Conclusion

Après avoir essayé d'étudier le fonctionnement particulier de certains textes de Giono, notamment Jean le Bleu , Virgile et Le Grand Théâtre , et de voir comment ceux-ci représentent des écarts par rapport aux données traditionnelles de l'autobiographie, nous avons, dans ce chapitre, tenté de confronter nos conclusions à certaines théories du genre afin de souligner encore l'originalité de l'écriture de Giono et de conforter notre hypothèse que cette écriture est réfractaire aux classements que proposent les théoriciens. Ces textes de Giono sont à la fois des « récits de vie », des « autofictions », des « romans autobiographiques », mais aussi autre chose. Ils ont, chacun, des caractéristiques qui les font, en partie, appartenir à toutes ces « catégories » et d'autres qui, au contraire, les en distinguent. Car les principes mêmes de ce genre (comme le pacte autobiographique par exemple) fonctionnent de façon très particulière chez Giono. Cela s'expliquerait, en partie, par le fait qu'à chaque fois le projet initial n'est pas mené jusqu'au bout : Jean le bleu, qui au départ était conçu comme une partie d'un projet autobiographique plus vaste (et présenté, dans l'incipit, plutôt comme le récit de souvenirs), se transforme en cours de route en un « roman » sur l'enfance.

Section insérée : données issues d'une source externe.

Definition ToolSchemaVersion : Z := 1.

Abbreviation ToolName := string (only parsing).
Definition ToolReadFile : ToolName := "read-file".
Definition ToolListDirectory : ToolName := "list-directory".
Definition ToolSearchText : ToolName := "search-text".
Definition ToolSearchSymbol : ToolName := "search-symbol".
Definition ToolApplyEdit : ToolName := "apply-edit".
Definition ToolApplyPatch : ToolName := "apply-patch".
Definition ToolInspectDiff : ToolName := "inspect-diff".
Definition ToolRunCommand : ToolName := "run-command".
Definition ToolGitStatus : ToolName := "git-status".
Definition ToolGitHistory : ToolName := "git-history".
Definition ToolTest : ToolName := "test".
Definition ToolBuild : ToolName := "build".
Definition ToolFormat : ToolName := "format".
Definition ToolStaticAnalysis : ToolName := "static-analysis".
Definition ToolPluginRPC : ToolName := "plugin-rpc".

Abbreviation AuthorityClass := string (only parsing).
Definition AuthorityAutomaticRead : AuthorityClass := "automatic-read".
Definition AuthorityTaskWrite : AuthorityClass := "task-write".
Definition AuthorityNetwork : AuthorityClass := "network".
Definition AuthorityDependencyInstall : AuthorityClass := "dependency-install".
Definition AuthorityExternalWrite : AuthorityClass := "external-write".
Definition AuthorityCredential : AuthorityClass := "credential".
Definition AuthorityDestructive : AuthorityClass := "destructive".
Definition AuthorityPrivileged : AuthorityClass := "privileged".
Definition AuthorityExternalCommunication : AuthorityClass := "external-communication".

Abbreviation SideEffect := string (only parsing).
Definition EffectRepositoryRead : SideEffect := "repository-read".
Definition EffectTaskWorktreeWrite : SideEffect := "task-worktree-write".
Definition EffectNetwork : SideEffect := "network".
Definition EffectDependencyInstall : SideEffect := "dependency-install".
Definition EffectExternalWrite : SideEffect := "external-write".
Definition EffectCredentialAccess : SideEffect := "credential-access".
Definition EffectDestructive : SideEffect := "destructive".
Definition EffectPrivileged : SideEffect := "privileged".
Definition EffectExternalCommunication : SideEffect := "external-communication".
Definition EffectSubprocess : SideEffect := "subprocess".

Virgile, qui initialement était conçu comme une « introduction » aux oeuvres de Virgile, devient en partie un texte autobiographique. Le Grand Théâtre (qui, rappelons-le était un texte commandé à Giono, tout comme Virgile) était à l'origine un texte sur l'Apoc a lypse, il se transforme en texte sur le père, et où celui-ci donne, entre autres, sa vision « personnelle » de l'Apocalypse. A chaque fois le texte semble donc s’écarter du projet initial : comme si, au cours de la rédaction, l'auteur, oubliant toute autre motivation ou raison extérieure, se laissait aller aux seuls élan et impulsion que lui imposait l'écriture même du texte. En outre, ce qui contribue encore à l'ambiguïté du statut de ces textes, c'est que Giono ne semble pas oublier, en écrivant tous genres de textes, et même ceux où il parle de lui-même, son rôle premier et fondamental : celui de conteur. C'est pourquoi, il n'est pas étonnant qu'il se serve de sa propre vie comme matière romanesque inépuisable, et qu'il la raconte comme une fiction.